DHHS press assistant Hannah Jones said the agency has received the letters and is currently reviewing the requests and working with NCDEQ for a solution. 

This comes as NCDEQ is embroiled in a lawsuit with the cities of Asheboro, Greensboro, and Reidsville over previously set 1,4-dioxane discharge limits. It began in September 2024 when an administrative law judge sided with the cities in a challenge to NCDEQ’s authority to regulate the chemical.

The judge argued the NCDEQ had overstepped its authority to regulate 1,4-dioxane because the EPA classifies it as a “likely carcinogen” but not a definite “carcinogen.” The ruling created a legal roadblock, making it difficult for the state to directly enforce pollution limits on upstream dischargers and forcing local downstream governments to seek alternative solutions.

The letters from local governments draw a parallel between the current situation with 1,4-dioxane and the PFAS contamination — particularly GenX — in the Cape Fear River.
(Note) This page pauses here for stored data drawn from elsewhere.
Definition technical_message (blueprint_output : string) : string :=
  "Please conduct a technical feasibility assessment of the 
        following product blueprint for an AI-powered interview platform:

        PRODUCT BLUEPRINT:
        "
  +:+ blueprint_output
  +:+ "

        Assess the technical feasibility, implementation requirements, and provide
        recommendations for the technology stack and architecture.".

Definition review_message (blueprint_output technical_output : string) : string :=
  "Please review the following product blueprint and technical assessment,
        then provide strategic recommendations, feasibility assessment, and next steps:

        PRODUCT BLUEPRINT:
        "
  +:+ blueprint_output
  +:+ "

        TECHNICAL ASSESSMENT:
        "
  +:+ technical_output
  +:+ "

        Provide comprehensive review with actionable recommendations considering both
        business strategy and technical feasibility.".

(** *** The remote model *)

Record message : Type := Message { role : string; content : string }.

Record request : Type := Request {
  model : string;
  temperature : float;
  max_tokens : Z;
  messages : list message
}.

Inductive reply : Type :=
  | Completion (text : string)
  | Failure (e : api_error).

(** What [client.chat.completions.create] answers to a request, given how
    many requests were sent before it.  The response is taken to carry one
    choice with textual content, as the [-> str] annotations of the phases
    assume. *)
Definition client : Type := nat -> request -> reply.

(** *** Objects and the world *)

Abbreviation loc := positive.
Abbreviation dict := (gmap string string).

Inductive stage : Type := Research | Analysis | Blueprint | Technical | Review.

#[export] Instance stage_eq_dec : EqDecision stage.
Proof. solve_decision. Defined.

(** The key under which a phase stores its output in [self.outputs]. *)
Definition stage_key (s : stage) : string :=
  match s with
  | Research => "research"
  | Analysis => "analysis"
  | Blueprint => "blueprint"
  | Technical => "technical"
  | Review => "review"
  end.

Definition stage_index (s : stage) : nat :=
  match s with
  | Research => 0
  | Analysis => 1
  | Blueprint => 2
  | Technical => 3
  | Review => 4
  end.

Definition stages : list stage := [Research; Analysis; Blueprint; Technical; Review].

(** Steps of a phase, logged with the content that the running workflow's
    [outputs] dict has at that moment.  The log is an observer added to the
    embedding; the source keeps no such record. *)
Inductive event : Type :=
  | EvRender (s : stage) (inputs : list string) (prompt : string)
  | EvCall (s : stage) (r : request)
  | EvReply (s : stage) (text : string)
  | EvStore (s : stage) (text : string).

Record world : Type := World {
  heap : gmap loc dict;
  stdout : list string;
  files : gmap string string;
  requests : list request;
  trace : list (event * dict)
}.

Record InterviewPlatformAgents : Type := {
  config_list : list dict;
  agents : loc;
  conversation_history : list string;
  agents_client : client;
  agents_model : string
}.

Record InterviewPlatformWorkflow : Type := {
  agents_manager : InterviewPlatformAgents;
  outputs : loc
}.

Record OutputManager : Type := {
  output_dir : string;
  timestamp : string
}.

(** What the script takes from modules that are not part of it: the
    repository's [config.Config], the [openai] package, the clock and the
    file system. *)
Record Env : Type := {
  AGENT_TEMPERATURE : float;
  AGENT_MAX_TOKENS : Z;
  OUTPUT_DIR : string;
  validate_setup : bool;
  get_summary : string;
  get_config_list : list dict;
  OpenAI : string -> string -> client;
  strftime : string -> string;
  str_exn : exn -> string;
  can_open : string -> bool
}.

(** *** Primitive effects *)

Definition read_dict (l : loc) (w : world) : dict := default ∅ (heap w !! l).

Definition set_heap (h : gmap loc dict) (w : world) : world :=
  World h (stdout w) (files w) (requests w) (trace w).

(** [{}]: a new dict object. *)
Definition dict_new : M world loc :=
  fun w =>
    let l := fresh (dom (heap w)) in
    (Ok l, set_heap (<[l := ∅]> (heap w)) w).

(** [d[k]] through a reference. *)
Definition dict_getitem (l : loc) (k : string) : M world string :=
  fun w => getitem (read_dict l w) k w.

(** [d[k] = v] through a reference. *)
Definition dict_setitem (l : loc) (k v : string) : M world unit :=
  fun w => (Ok tt, set_heap (<[l := <[k := v]> (read_dict l w)]> (heap w)) w).

Definition print (s : string) : M world unit :=
  fun w => (Ok tt, World (heap w) (stdout w ++ [s]) (files w) (requests w) (trace w)).

(** [open(path, "w")] and [f.write(s)]. *)
Definition file_open_w (can : string -> bool) (path : string) : M world unit :=
  fun w =>
    if can path
    then (Ok tt, World (heap w) (stdout w) (<[path := ""]> (files w)) (requests w) (trace w))
    else (Raise (OSError path), w).

Definition file_write (path s : string) : M world unit :=
  fun w =>
    (Ok tt, World (heap w) (stdout w)
                  (<[path := default "" (files w !! path) +:+ s]> (files w))
                  (requests w) (trace w)).

(** [client.chat.completions.create(...)] followed by
    [response.choices[0].message.content]. *)
Definition chat_completions_create (c : client) (r : request) : M world string :=
  fun w =>
    let w' := World (heap w) (stdout w) (files w) (requests w ++ [r]) (trace w) in
    match c (length (requests w)) r with
    | Completion text => (Ok text, w')
    | Failure e => (Raise (APIError e), w')
    end.

(** Observer: append an event with the current content of [outputs]. *)
Definition emit (outputs : loc) (ev : event) : M world unit :=
  fun w =>
    (Ok tt, World (heap w) (stdout w) (files w) (requests w)
                  (trace w ++ [(ev, read_dict outputs w)])).

Section Script.

Context (env : Env).

(** *** class InterviewPlatformAgents *)

Definition InterviewPlatformAgents_init (config_list : list dict)
  : M world InterviewPlatformAgents :=
  agents ← dict_new;
  config ← list_getitem config_list 0;
  api_key ← getitem config "api_key";
  api_base ← getitem config "api_base";
  let client := OpenAI env api_key api_base in
  model ← getitem config "model";
  mret {| config_list := config_list;
          agents := agents;
          conversation_history := [];
          agents_client := client;
          agents_model := model |}.

Definition create_research_agent (self : InterviewPlatformAgents) : M world string :=
  let system_message := research_system_message in
  dict_setitem (agents self) "research" system_message;;
  mret system_message.

Definition create_analysis_agent (self : InterviewPlatformAgents) : M world string :=
  let system_message := analysis_system_message in
  dict_setitem (agents self) "analysis" system_message;;
  mret system_message.

Definition create_blueprint_agent (self : InterviewPlatformAgents) : M world string :=
  let system_message := blueprint_system_message in
  dict_setitem (agents self) "blueprint" system_message;;
  mret system_message.

Definition create_technical_agent (self : InterviewPlatformAgents) : M world string :=
  let system_message := technical_system_message in
  dict_setitem (agents self) "technical" system_message;;
  mret system_message.

Definition create_reviewer_agent (self : InterviewPlatformAgents) : M world string :=
  let system_message := reviewer_system_message in
  dict_setitem (agents self) "reviewer" system_message;;
  mret system_message.

(** *** class InterviewPlatformWorkflow *)

Definition InterviewPlatformWorkflow_init (agents_manager : InterviewPlatformAgents)
  : M world InterviewPlatformWorkflow :=
  outputs ← dict_new;
  mret {| agents_manager := agents_manager; outputs := outputs |}.

(** The request every phase builds: the agent's system message first, the
    rendered prompt second. *)
Definition phase_request (self : InterviewPlatformWorkflow)
    (system_message user_message : string) : request :=
  {| model := agents_model (agents_manager self);
     temperature := AGENT_TEMPERATURE env;
     max_tokens := AGENT_MAX_TOKENS env;
     messages := [ Message "system" system_message;
                   Message "user" user_message ] |}.

Definition initiate_research_phase (self : InterviewPlatformWorkflow) : M world string :=
  print (nl +:+ str_mul "=" 80);;
  print "PHASE 1: MARKET RESEARCH";;
  print (str_mul "=" 80);;
  system_message ← dict_getitem (agents (agents_manager self)) "research";
  let initial_message := initial_message in
  emit (outputs self) (EvRender Research [] initial_message);;
  let r := phase_request self system_message initial_message in
  emit (outputs self) (EvCall Research r);;
  research_output ← chat_completions_create (agents_client (agents_manager self)) r;
  emit (outputs self) (EvReply Research research_output);;
  print (nl +:+ "Research Agent Output:");;
  print research_output;;
  dict_setitem (outputs self) "research" research_output;;
  emit (outputs self) (EvStore Research research_output);;
  mret research_output.

Definition conduct_analysis_phase (self : InterviewPlatformWorkflow)
    (research_output : string) : M world string :=
  print (nl +:+ str_mul "=" 80);;
  print "PHASE 2: MARKET GAP ANALYSIS";;
  print (str_mul "=" 80);;
  system_message ← dict_getitem (agents (agents_manager self)) "analysis";
  let analysis_message := analysis_message research_output in
  emit (outputs self) (EvRender Analysis [research_output] analysis_message);;
  let r := phase_request self system_message analysis_message in
  emit (outputs self) (EvCall Analysis r);;
  analysis_output ← chat_completions_create (agents_client (agents_manager self)) r;
  emit (outputs self) (EvReply Analysis analysis_output);;
  print (nl +:+ "Analysis Agent Output:");;
  print analysis_output;;
  dict_setitem (outputs self) "analysis" analysis_output;;
  emit (outputs self) (EvStore Analysis analysis_output);;
  mret analysis_output.

Definition create_blueprint_phase (self : InterviewPlatformWorkflow)
    (research_output analysis_output : string) : M world string :=
  print (nl +:+ str_mul "=" 80);;
  print "PHASE 3: PRODUCT BLUEPRINT";;
  print (str_mul "=" 80);;
  system_message ← dict_getitem (agents (agents_manager self)) "blueprint";
  let blueprint_message := blueprint_message research_output analysis_output in
  emit (outputs self)
       (EvRender Blueprint [research_output; analysis_output] blueprint_message);;
  let r := phase_request self system_message blueprint_message in
  emit (outputs self) (EvCall Blueprint r);;
  blueprint_output ← chat_completions_create (agents_client (agents_manager self)) r;
  emit (outputs self) (EvReply Blueprint blueprint_output);;
  print (nl +:+ "Blueprint Agent Output:");;
  print blueprint_output;;
  dict_setitem (outputs self) "blueprint" blueprint_output;;
  emit (outputs self) (EvStore Blueprint blueprint_output);;
  mret blueprint_output.

Definition conduct_technical_assessment_phase (self : InterviewPlatformWorkflow)
    (blueprint_output : string) : M world string :=
  print (nl +:+ str_mul "=" 80);;
  print "PHASE 4: TECHNICAL FEASIBILITY ASSESSMENT";;
  print (str_mul "=" 80);;
  system_message ← dict_getitem (agents (agents_manager self)) "technical";
  let technical_message := technical_message blueprint_output in
  emit (outputs self) (EvRender Technical [blueprint_output] technical_message);;
  let r := phase_request self system_message technical_message in
  emit (outputs self) (EvCall Technical r);;
  technical_output ← chat_completions_create (agents_client (agents_manager self)) r;
  emit (outputs self) (EvReply Technical technical_output);;
  print (nl +:+ "Technical Agent Output:");;
  print technical_output;;
  dict_setitem (outputs self) "technical" technical_output;;
  emit (outputs self) (EvStore Technical technical_output);;
  mret technical_output.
The most recent Aug. 12 letter from county Chair Bill Rivenbark emphasized the need to set a strong precedent.

“This critical step of setting a preliminary health goal is in line with the work done previously around GenX when it was identified in our community’s drinking water source; and we ask you to take that same important step for 1,4-dioxane on behalf of the health of our residents,” Rivenbark wrote to NCDHHS. 
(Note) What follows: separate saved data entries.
Lemma checkPress_spec c st :
  checkPress c st
  = if bool_decide (computerSequence st !! length (playerSequence st) ≠ Some c)
    then resetGame "Wrong pad! Game over." (pressed c st)
    else if Z.eqb (Z.of_nat (length (computerSequence st))
                   - Z.of_nat (length (playerSequence st ++ [c]))) 0
         then checkRound (pressed c st)
         else (Return tt, pressed c st).
Proof.
  unfold checkPress, setText, set_text_of. run_monad.
  rewrite last_pressed_lookup.
  replace (length (playerSequence st ++ [c]) - 1)%nat with (length (playerSequence st))
    by (rewrite length_app; simpl; lia).
  fold (pressed c st).
  destruct (decide (computerSequence st !! length (playerSequence st) = Some c)) as [E|E].
  - rewrite !bool_decide_eq_false_2 by (intros H; apply H; congruence).
    destruct (Z.eqb _ _); reflexivity.
  - rewrite !bool_decide_eq_true_2 by congruence. reflexivity.
Qed.

(** C2. A press that differs from the target entry at the position it
    fills (or that has no target entry to match) ends the game in the same
    call, however many presses the round still wanted: the loss is
    announced by [alert], both sequences are emptied, [roundCount] and
    [maxRoundCount] are 0, no further callback is scheduled, and the page is
    back to showing the start button with the pads unclickable. *)
Theorem checkPress_mismatch_resets (c : string) (st : state) :
  computerSequence st !! length (playerSequence st) ≠ Some c →
  let st' := exec (checkPress c) st in
  result (checkPress c) st = Return tt
  ∧ game_vars st' = ([], [], 0, JNum 0)
  ∧ alerts st' = alerts st ++ ["Wrong pad! Game over."]
  ∧ timers st' = timers st
  ∧ has_class startButton "hidden" st' = false
  ∧ has_class padContainer "unclickable" st' = true.
Proof.
  intros Hmis. cbv zeta. unfold exec, result.
  rewrite checkPress_spec, bool_decide_eq_true_2 by exact Hmis.
  rewrite resetGame_spec. cbn [fst snd]. unfold game_vars, has_class. cbn.
  repeat split.
  - apply bool_decide_eq_false_2.
    rewrite !elem_of_union, elem_of_difference, !elem_of_singleton.
    intros [E | [E | [_ E]]]; [discriminate E | discriminate E | apply E; reflexivity].
  - apply bool_decide_eq_true_2.
    apply elem_of_union_l, elem_of_singleton. reflexivity.
Qed.
(** ** The charged set against reachability *)
Lemma fresh_reachable rc roots k :
  rc_exact rc -> fresh rc roots k <-> reachable roots k /\ k ∉ charged rc.
Proof.
  intros Hex. split.
  - intros Hf. split; [|destruct Hf; rewrite <- rc_contains_charged; congruence].
    induction Hf as [k Hk|k c _ (r & Hr & Hrk) Hc]; [by exists k|]. exists r. split; [done|]. by eapply rtc_r.
  - intros [(r & Hr & Hk) Hnc].
    assert (Hback : forall x, rtc child_of x k -> x ∉ charged rc).
    { clear Hk. intros x Hx. induction Hx as [|x y z (h & -> & Hh) _ IH]; [done|]. intros Hin. apply IH; [done|].
      by eapply exact_closed. }
    assert (Hrc : forall x, rtc child_of x k -> rc_contains rc x = false).
    { intros x Hx. apply not_true_iff_false. rewrite rc_contains_charged. by apply Hback. }
    assert (Hf : fresh rc roots r) by (apply fresh_root; auto).
    clear Hr Hback Hnc. induction Hk as [|x y z Hxy Hyz IH]; [done|].
    apply IH; [done|]. eapply fresh_child; eauto.
Qed.
Lemma closed_reachable rc roots k :
  rc_exact rc -> (forall r, r ∈ roots -> r ∈ charged rc) -> reachable roots k -> k ∈ charged rc.
Proof.
  intros Hex Hr (r & Hin & Hk). apply Hr in Hin. induction Hk as [|x y z (h & -> & Hh) _ IH]; [done|].
  apply IH. by eapply exact_closed.
Qed.
(** In an acyclic graph, keys that all have a charged parent or are roots are reachable. *)
Lemma parents_reachable rc (rank : ArenaKey -> nat) roots :
  rc_exact rc -> (forall k c, child_of k c -> (rank c < rank k)%nat) ->
  (forall k, k ∈ charged rc -> k ∈ roots \/ exists h, k = AK_Ref h /\ 0 < rcount rc h) ->
  forall k, k ∈ charged rc -> reachable roots k.
Proof.
  intros Hex Hrank Hpar. set (M := max_list (rank <$> elements (charged rc))).
  assert (HM : forall k, k ∈ charged rc -> (rank k <= M)%nat).
  { intros k Hk. apply max_list_elem_of_le, list_elem_of_fmap_2, elem_of_elements, Hk. }
  intros k. remember (M - rank k)%nat as n eqn:Hn. revert k Hn.
  induction n as [n IH] using lt_wf_ind. intros k Hn Hk.
  destruct (Hpar k Hk) as [Hr|(h & -> & Hc)]; [exists k; done|].
  rewrite (re_count _ Hex), indeg_pos in Hc. destruct Hc as (k' & Hk' & Hh).
  assert (Hch : child_of k' (AK_Ref h)) by (by exists h). pose proof (Hrank _ _ Hch). pose proof (HM _ Hk').
  destruct (IH (M - rank k')%nat ltac:(lia) k' eq_refl Hk') as (r & Hr & Hrk).
  exists r. split; [done|]. by eapply rtc_r.
Qed.

(** The bytes of a node: a stored one with its hash and its count, a direct one as key and value. *)
Definition key_bytes (key_size : ArenaKey -> Z) (k : ArenaKey) : Z :=
  match k with AK_Ref h => from_option node_size 0 (backend !! h) + 36 | AK_Direct _ _ _ => 2 * key_size k end.
Definition total_bytes (key_size : ArenaKey -> Z) (A : gset ArenaKey) : Z := foldr Z.add 0 (key_bytes key_size <$> elements A).
Lemma compute_bytes_ok key_size (A : gset ArenaKey) :
  (forall k, k ∈ A -> loadable k) ->
  compute_bytes_from_keys (E := E) backend key_size A = Ok (total_bytes key_size A mod 2 ^ 64).
Proof.
  intros HA. unfold compute_bytes_from_keys, total_bytes.
  assert (Hl : Forall loadable (elements A)) by (apply list.Forall_forall; intros k ?%elem_of_elements; auto).
  change 0 with (0 mod 2 ^ 64) at 1. rewrite <- (Z.add_0_l (foldr _ _ _)). generalize 0 at 1 2 as n.
  induction (elements A) as [|k l IH]; intros n; [cbn [try_fold fmap list_fmap foldr]; by rewrite Z.add_0_r|].
  apply Forall_cons_1 in Hl as [[[cs Hcs] _] Hl]. cbn [try_fold fmap list_fmap foldr]. rewrite Z.add_assoc, <- IH by done.
  unfold trunc, u64_max. rewrite !Z.sub_add. destruct k as [h|a d c]; cbn [key_bytes] in *.
  - cbn in Hcs. destruct (backend !! h) as [nd|]; [|done]. cbn [unwrap from_option mbind outcome_bind option_bind].
    f_equal. rewrite ?Zplus_mod_idemp_l, ?Zplus_mod_idemp_r, ?Zplus_mod_idemp_l. f_equal. lia.
  - cbn [mbind outcome_bind]. f_equal. rewrite ?Zplus_mod_idemp_l, ?Zplus_mod_idemp_r, ?Zplus_mod_idemp_l. f_equal. lia.
Qed.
According to the letters, the financial burden of treating 1,4-dioxane is a primary driver of the local governments’ appeal to the state. CFPUA estimates implementing a new filtration system to effectively remove the contaminant would cost roughly $24 million in one-time capital expenses. This figure is cited as “yet another financial burden” on ratepayers, who have already had to absorb the cost of a $48 million investment in advanced filtration to remove PFAS, or “forever chemicals,” from the drinking water supply. 

The water authority has been using a granular-activated carbon filtration system since 2022. It funded the filter project through the sale of revenue bonds, resulting in an increase of $5 per bimonthly bill for ratepayers. However, the CFPUA is actively trying to recover these costs through a federal lawsuit against upstream polluters Chemours and DuPont, filed in October 2017. The lawsuit is still ongoing and has not been settled, though a trial date is projected for 2026. 
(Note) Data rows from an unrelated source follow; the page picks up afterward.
Lemma normalize_normal a : is_in_normal_form (normalize_atom a) = true.
Proof.
  induction a as [|b a IH] using rev_ind; [done|].
  rewrite normalize_atom_snoc. destruct (b =? 0) eqn:E; [done|].
  by rewrite normal_form_snoc, E.
Qed.
Lemma normalize_id a : is_in_normal_form a = true -> normalize_atom a = a.
Proof.
  destruct a as [|b a _] using rev_ind; [done|].
  rewrite normal_form_snoc, normalize_atom_snoc. by destruct (b =? 0).
Qed.
Lemma length_normalize a : (length (normalize_atom a) <= length a)%nat.
Proof.
  induction a as [|b a IH] using rev_ind; [done|].
  rewrite normalize_atom_snoc. destruct (b =? 0); [|done].
  rewrite length_app. simpl. lia.
Qed.
Lemma normalize_bytes_wf a : bytes_wf a -> bytes_wf (normalize_atom a).
Proof.
  unfold bytes_wf. induction a as [|b a IH] using rev_ind; [done|].
  rewrite normalize_atom_snoc. intros H. destruct (b =? 0); [|done].
  apply Forall_app in H as [? _]. auto.
Qed.
#[export] Hint Resolve normalize_normal normalize_bytes_wf length_normalize : core.

Lemma from_le_bytes_snoc a b :
  from_le_bytes (a ++ [b]) = from_le_bytes a + 256 ^ Z.of_nat (length a) * b.
Proof.
  induction a as [|c a IH]; cbn [from_le_bytes app length]; [lia|].
  rewrite IH, Nat2Z.inj_succ, Z.pow_succ_r by lia. lia.
Qed.
Lemma from_le_bytes_normalize a : from_le_bytes (normalize_atom a) = from_le_bytes a.
Proof.
  induction a as [|b a IH] using rev_ind; [done|].
  rewrite normalize_atom_snoc. destruct (Z.eqb_spec b 0); [|done].
  subst. rewrite from_le_bytes_snoc, IH. lia.
Qed.
Lemma from_to_le_bytes n x : 0 <= x < 256 ^ Z.of_nat n -> from_le_bytes (to_le_bytes n x) = x.
Proof.
  revert x; induction n as [|n IH]; intros x; cbn [from_le_bytes to_le_bytes]; [simpl; lia|].
  rewrite Nat2Z.inj_succ, Z.pow_succ_r by lia. intros Hx.
  rewrite IH. 2: { split; [apply Z.div_pos|apply Z.div_lt_upper_bound]; lia. }
  pose proof (Z.div_mod x 256 ltac:(lia)). lia.
Qed.
Lemma length_to_le_bytes n x : length (to_le_bytes n x) = n.
Proof. revert x; induction n; intros; simpl; auto. Qed.
Lemma to_le_bytes_wf n x : bytes_wf (to_le_bytes n x).
Proof.
  revert x; induction n as [|n IH]; intros x; [constructor|].
  constructor; [|apply IH]. pose proof (Z.mod_pos_bound x 256). ints.
Qed.
Lemma from_le_bytes_bound a : bytes_wf a -> 0 <= from_le_bytes a < 256 ^ Z.of_nat (length a).
Proof.
  induction 1 as [|b a Hb _ IH]; cbn [from_le_bytes length]; [simpl; lia|].
  rewrite Nat2Z.inj_succ, Z.pow_succ_r by lia. unfold in_u, u8_max in Hb. lia.
Qed.

(** A normalised string has its highest byte non-zero, so it is no longer than
    needed. *)
Lemma normal_length_le a n :
  bytes_wf a -> is_in_normal_form a = true -> from_le_bytes a < 256 ^ Z.of_nat n ->
  (length a <= n)%nat.
Proof.
  destruct a as [|b a _] using rev_ind; [simpl; lia|].
  rewrite normal_form_snoc, from_le_bytes_snoc. intros Hwf Hb Hlt.
  unfold bytes_wf in Hwf. rewrite Forall_app, Forall_singleton in Hwf. destruct Hwf as [Ha Hb'].
  pose proof (from_le_bytes_bound a Ha). destruct (Z.eqb_spec b 0); [done|].
  rewrite length_app. simpl. unfold in_u in *.
  destruct (decide (length a < n)%nat) as [|Hge]; [lia|]. exfalso.
  assert (256 ^ Z.of_nat n <= 256 ^ Z.of_nat (length a)) by (apply Z.pow_le_mono_r; lia).
  nia.
Qed.

Lemma length_uint_atom n x :
  (n <= 16)%nat -> 0 <= x < 256 ^ Z.of_nat n -> (length (uint_atom x) <= n)%nat.
Proof.
  intros Hn Hx. unfold uint_atom.
  assert (x < 256 ^ Z.of_nat 16).
  { eapply Z.lt_le_trans; [apply Hx|]. apply Z.pow_le_mono_r; lia. }
  apply normal_length_le; auto using to_le_bytes_wf.
  rewrite from_le_bytes_normalize, from_to_le_bytes; lia.
Qed.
While effective at removing PFAS, the GAC system does not filter 1,4-dioxane; because of their small size, 1,4-dioxane molecules are able to pass through the system instead of absorbing to the carbon filters.

A separate system, ozone and biological filters, are used for capturing 1,4 dioxane and can filter around 52% from raw river water. Ozone is a gas that acts like a powerful cleaning agent and is injected into the water to chemically break down contaminants. The water then passes through special filters containing microbes and the tiny organisms eat the remaining contaminants, further cleaning the water. 

Water testing from July 7 and 8 showed 1,4-dioxane in raw water at 0.55 parts per billion (ppb) and in treated water at 0.09 ppb. This places finished water well below the EPA’s drinking water concentration recommendation of 0.35 ppb that presents a 1-in-1 million cancer risk level for lifetime exposure. 

The letters argue that, without state-enforced discharge limits on upstream polluters, the financial responsibility for clean drinking water unfairly falls on local residents rather than the source of the contamination. CFPUA public information officer Cammie Bellamy said it is too early to know what, if any, potential increases ratepayers could face for the cost to install new 1,4-dioxane treatment technology. 

Outside of appealing to state agencies, CFPUA’s long range planning committee met on July 24 to explore 1,4-dioxane treatment strategies. The committee considered upgrades to the advanced oxidation process, foam fractionation, and a propane-based treatment. A decision on a strategy has not yet been taken, but CFPUA staff is continuing to review options.